» **What this task involves**
Which lines in the records below mention the word "zfill"? Copy each one out.

» **Dataset excerpts**
(** * Quantum Randomness Generator: the bit engine of [app.py]

    A shallow embedding of the three pieces of [app.py] that carry logic:
    [generate_random_bits], [bit_stats] and the length handling at the top
    of [api_generate].  Python [int] is [Z], [str] is [string] (code
    points below 256), [bytes] is [list byte], [float] is binary64, written
    [float] below.  Exceptions are values of [exn]; a computation that may
    raise returns a [result]. *)

From Stdlib Require Import ZArith NArith List String Ascii Bool Lia.
From Stdlib Require Import Strings.Byte.
From Stdlib Require Import Floats.SpecFloat.
Import ListNotations.

Local Open Scope string_scope.
Local Open Scope Z_scope.

(** ** Exceptions and results

    The exception classes that the code can meet: those of the Python run
    time and of the web framework.  The last one, [EntropySourceUnavailable],
    is the typed error named by the specification; [app.py] neither defines
    nor raises it, and it is listed only so that the outcome of the code can
    be compared with it. *)

Inductive exn : Type :=
| ValueError
| TypeError
| OverflowError
| ZeroDivisionError
| AttributeError
| BadRequest
| OSError
| NotImplementedError
| EntropySourceUnavailable.

Inductive result (A : Type) : Type :=
| Ok (a : A)
| Raise (e : exn).

Arguments Ok {A} a.
Arguments Raise {A} e.

Definition rbind {A B : Type} (r : result A) (k : A -> result B) : result B :=
  match r with
  | Ok a => k a
  | Raise e => Raise e
  end.

(** ** The operating system's randomness source

    [secrets.token_bytes k] is one call into the OS generator.  The world
    seen by the program is the list of the sizes it has requested so far,
    oldest first; the answer of the source to a request is given by an
    oracle that may depend on that history. *)

Definition world : Type := list Z.

Definition oracle : Type := world -> Z -> result (list byte).

(** State and exception monad over [world]. *)
Definition M (A : Type) : Type := world -> result A * world.

Definition ret {A : Type} (a : A) : M A := fun w => (Ok a, w).

Definition raise {A : Type} (e : exn) : M A := fun w => (Raise e, w).

Definition bind {A B : Type} (m : M A) (k : A -> M B) : M B :=
  fun w =>
    match m w with
    | (Ok a, w') => k a w'
    | (Raise e, w') => (Raise e, w')
    end.

Notation "x <- m ;; k" := (bind m (fun x => k))
  (at level 61, m at next level, right associativity).

Definition token_bytes (urandom : oracle) (n_bytes : Z) : M (list byte) :=
  fun w => (urandom w n_bytes, (w ++ [n_bytes])%list).

(** ** Strings *)

Fixpoint repeat_char (c : ascii) (k : nat) : string :=
  match k with
  | O => ""
  | S k' => String c (repeat_char c k')
  end.

(** [s[:k]] for [k >= 0]. *)
Fixpoint take (k : nat) (s : string) : string :=
  match k, s with
  | O, _ => ""
  | S _, EmptyString => ""
  | S k', String c s' => String c (take k' s')
  end.

Definition len (s : string) : Z := Z.of_nat (String.length s).

(** Python's [s[:n]]: the first [n] characters when [n >= 0], all but the
    last [-n] when [n < 0]. *)
Definition slice_to (n : Z) (s : string) : string :=
  if 0 <=? n then take (Z.to_nat n) s
  else take (Z.to_nat (len s + n)) s.

(** [sep.join(parts)] with the empty separator. *)
Fixpoint join (parts : list string) : string :=
  match parts with
  | [] => ""
  | p :: ps => p ++ join ps
  end.

(** ** [f"{b:08b}"] *)

(** Binary digits of a positive number, most significant first, in front
    of [acc]. *)
Fixpoint pos_bin (p : positive) (acc : string) : string :=
  match p with
  | xH => String "1" acc
  | xO q => pos_bin q (String "0" acc)
  | xI q => pos_bin q (String "1" acc)
  end.

Definition bin (v : N) : string :=
  match v with
  | N0 => "0"
  | Npos p => pos_bin p ""
  end.

(** Zero padding on the left up to [width]; longer strings are kept. *)
Definition zfill (width : nat) (s : string) : string :=
  repeat_char "0" (width - String.length s)%nat ++ s.

Definition format_08b (b : byte) : string := zfill 8 (bin (Byte.to_N b)).

(** ** [generate_random_bits] *)

Section Generator.

Variable urandom : oracle.

Definition generate_random_bits (n_bits : Z) : M string :=
  if n_bits <=? 0 then ret ""
  else
    let n_bytes := (n_bits + 7) / 8 in
    random_bytes <- token_bytes urandom n_bytes ;;
    let bits_list := map format_08b random_bytes in
    let bitstring := join bits_list in
    ret (slice_to n_bits bitstring).

End Generator.

(** ** binary64 arithmetic

    Python's [float] is IEEE-754 binary64.  The operations are those of
    [SpecFloat] at precision 53 and maximal exponent 1024. *)

Definition float : Type := spec_float.

Definition prec : Z := 53.
Definition emax : Z := 1024.

Definition fzero : float := S754_zero false.
Definition fone : float := S754_finite false 4503599627370496 (-52).
Definition fhalf : float := S754_finite false 4503599627370496 (-53).

Definition fadd : float -> float -> float := SFadd prec emax.
Definition fmul : float -> float -> float := SFmul prec emax.
Definition fneg : float -> float := SFopp.
Definition flt : float -> float -> bool := SFltb.

Definition float_of_int_exact (z : Z) : float :=
  match z with
  | Z0 => S754_zero false
  | Zpos p => S754_finite false p 0
  | Zneg p => S754_finite true p 0
  end.

(** [a / b] on two [int]s: the quotient rounded once to binary64. *)
Definition true_divide (a b : Z) : result float :=
  if b =? 0 then Raise ZeroDivisionError
  else
    match SFdiv prec emax (float_of_int_exact a) (float_of_int_exact b) with
    | S754_infinity _ => Raise OverflowError
    | q => Ok q
    end.

(** [math.log2] on a float: a domain error outside the positive numbers,
    NaN and positive infinity are passed through, and the value itself comes
    from the C library's [log2]. *)
Definition math_log2 (libm_log2 : float -> float) (x : float) : result float :=
  match x with
  | S754_nan => Ok x
  | S754_infinity false => Ok x
  | S754_infinity true => Raise ValueError
  | S754_zero _ => Raise ValueError
  | S754_finite true _ _ => Raise ValueError
  | S754_finite false _ _ => Ok (libm_log2 x)
  end.

(** ** [bit_stats] *)

Module Stats.
Record t : Type := mk {
  length : Z;
  zeros : Z;
  ones : Z;
  entropy : float
}.
End Stats.

(** [s.count(c)] for a one-character pattern. *)
Fixpoint count (c : ascii) (s : string) : Z :=
  match s with
  | EmptyString => 0
  | String a s' => (if Ascii.eqb a c then 1 else 0) + count c s'
  end.

(** Truth value of an [int]. *)
Definition int_truthy (n : Z) : bool := negb (n =? 0).

Section Statistics.

Variable libm_log2 : float -> float.

Definition _h (p : float) : result float :=
  if flt fzero p
  then rbind (math_log2 libm_log2 p) (fun l => Ok (fneg (fmul p l)))
  else Ok fzero.

Definition bit_stats (bits : string) : result Stats.t :=
  let n := len bits in
  let zeros := count "0" bits in
  let ones := n - zeros in
  rbind (if int_truthy n then true_divide zeros n else Ok fzero) (fun p0 =>
  rbind (if int_truthy n then true_divide ones n else Ok fzero) (fun p1 =>
  rbind (_h p0) (fun h0 =>
  rbind (_h p1) (fun h1 =>
  let entropy := fadd h0 h1 in
  Ok (Stats.mk n zeros ones entropy))))).

End Statistics.

(** ** Python values reaching [int(...)]

    The value bound to [length] in [api_generate] is a query-string value
    (a [str]), [False], or whatever the JSON body holds under the key. *)

#[warnings="-register-all"] Inductive pyval : Type :=
| PyNone
| PyBool (b : bool)
| PyInt (z : Z)
| PyFloat (f : float)
| PyStr (s : string)
| PyList (l : list pyval)
| PyDict (d : list (string * pyval)).

(** *** [int(s)] on a string, base 10 *)

(** The characters that [int] skips around a literal, among the code
    points below 256: the ASCII whitespace (tab to carriage return, and the
    space) and, outside ASCII, U+0085 and U+00A0.  The separators U+001C to
    U+001F are not among them. *)
Definition is_space (c : ascii) : bool :=
  let k := Z.of_nat (nat_of_ascii c) in
  ((9 <=? k) && (k <=? 13)) || (k =? 32) || (k =? 133) || (k =? 160).

Definition digit_value (c : ascii) : option Z :=
  let k := Z.of_nat (nat_of_ascii c) in
  if (48 <=? k) && (k <=? 57) then Some (k - 48) else None.

Fixpoint lstrip (s : string) : string :=
  match s with
  | EmptyString => EmptyString
  | String c s' => if is_space c then lstrip s' else s
  end.

Fixpoint all_space (s : string) : bool :=
  match s with
  | EmptyString => true
  | String c s' => is_space c && all_space s'
  end.

(** Digits, with single underscores allowed between two digits, followed
    by whitespace only.  [acc] is the value read so far, [digits] the number
    of digits read, [prev_digit] whether the previous character was one. *)
Fixpoint scan_digits (s : string) (acc : Z) (digits : nat) (prev_digit : bool)
  : option (Z * nat) :=
  match s with
  | EmptyString => if prev_digit then Some (acc, digits) else None
  | String c s' =>
      match digit_value c with
      | Some d => scan_digits s' (10 * acc + d) (S digits) true
      | None =>
          if Ascii.eqb c "_"
          then (if prev_digit then scan_digits s' acc digits false else None)
          else if prev_digit && all_space s then Some (acc, digits) else None
      end
  end.

(** The interpreter's default limit on the digits of a decimal literal
    given to [int]. *)
Definition int_max_str_digits : nat := 4300.

Definition int_of_str (s : string) : result Z :=
  let body := lstrip s in
  let '(negative, rest) :=
    match body with
    | String "-" r => (true, r)
    | String "+" r => (false, r)
    | _ => (false, body)
    end in
  match scan_digits rest 0 O false with
  | Some (v, digits) =>
      if (int_max_str_digits <? digits)%nat then Raise ValueError
      else Ok (if negative then - v else v)
  | None => Raise ValueError
  end.

(** [int(f)] on a float: truncation toward zero. *)
Definition int_of_float (f : float) : result Z :=
  match f with
  | S754_zero _ => Ok 0
  | S754_infinity _ => Raise OverflowError
  | S754_nan => Raise ValueError
  | S754_finite s m e =>
      let a := if 0 <=? e then Z.pos m * 2 ^ e else Z.pos m / 2 ^ (- e) in
      Ok (if s then - a else a)
  end.

Definition py_int (v : pyval) : result Z :=
  match v with
  | PyNone => Raise TypeError
  | PyBool b => Ok (if b then 1 else 0)
  | PyInt z => Ok z
  | PyFloat f => int_of_float f
  | PyStr s => int_of_str s
  | PyList _ => Raise TypeError
  | PyDict _ => Raise TypeError
  end.

(** ** The request seen by [api_generate] *)

Record request : Type := mk_request {
  (** [request.args.get("length")] *)
  args_length : option string;
  (** [request.is_json] *)
  is_json : bool;
  (** [request.json]: the decoded body, [None] when it does not decode *)
  json : option pyval
}.

Definition str_truthy (s : string) : bool :=
  match s with
  | EmptyString => false
  | String _ _ => true
  end.

Fixpoint dict_get (d : list (string * pyval)) (key : string) : pyval :=
  match d with
  | [] => PyNone
  | (k, v) :: d' => if String.eqb k key then v else dict_get d' key
  end.

(** [request.json.get("length")] *)
Definition json_get_length (req : request) : result pyval :=
  match json req with
  | None => Raise BadRequest
  | Some (PyDict d) => Ok (dict_get d "length")
  | Some _ => Raise AttributeError
  end.

Definition MAX_BITS : Z := 262144.
Definition DEFAULT_BITS : Z := 256.

(** Lines 101-103: the value bound to [length]. *)
Definition api_generate_length (req : request) : result pyval :=
  let from_json :=
    if is_json req then json_get_length req else Ok (PyBool false) in
  match args_length req with
  | Some s => if str_truthy s then Ok (PyStr s) else from_json
  | None => from_json
  end.

(** Lines 104-107: [int(length)], with the default for [None] and for any
    exception. *)
Definition parse_n_bits (length : pyval) : Z :=
  match length with
  | PyNone => DEFAULT_BITS
  | _ =>
      match py_int length with
      | Ok z => z
      | Raise _ => DEFAULT_BITS
      end
  end.

(** Line 109. *)
Definition clamp_n_bits (n_bits : Z) : Z := Z.max 1 (Z.min n_bits MAX_BITS).

(** Lines 97-109: the [n_bits] handed to [generate_random_bits]. *)
Definition api_generate_n_bits (req : request) : result Z :=
  rbind (api_generate_length req) (fun length =>
  Ok (clamp_n_bits (parse_n_bits length))).

(** The body of the response, without the clock fields [duration_ms] and
    [ts]. *)
Record response : Type := mk_response {
  bits : string;
  stats : Stats.t;
  source : string
}.

Definition lift {A : Type} (r : result A) : M A := fun w => (r, w).

Section Handler.

Variable urandom : oracle.
Variable libm_log2 : float -> float.

Definition api_generate (req : request) : M response :=
  n_bits <- lift (api_generate_n_bits req) ;;
  bits <- generate_random_bits urandom n_bits ;;
  stats <- lift (bit_stats libm_log2 bits) ;;
  ret (mk_response bits stats "secrets").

» **Completed task**
Definition zfill (width : nat) (s : string) : string :=
Definition format_08b (b : byte) : string := zfill 8 (bin (Byte.to_N b)).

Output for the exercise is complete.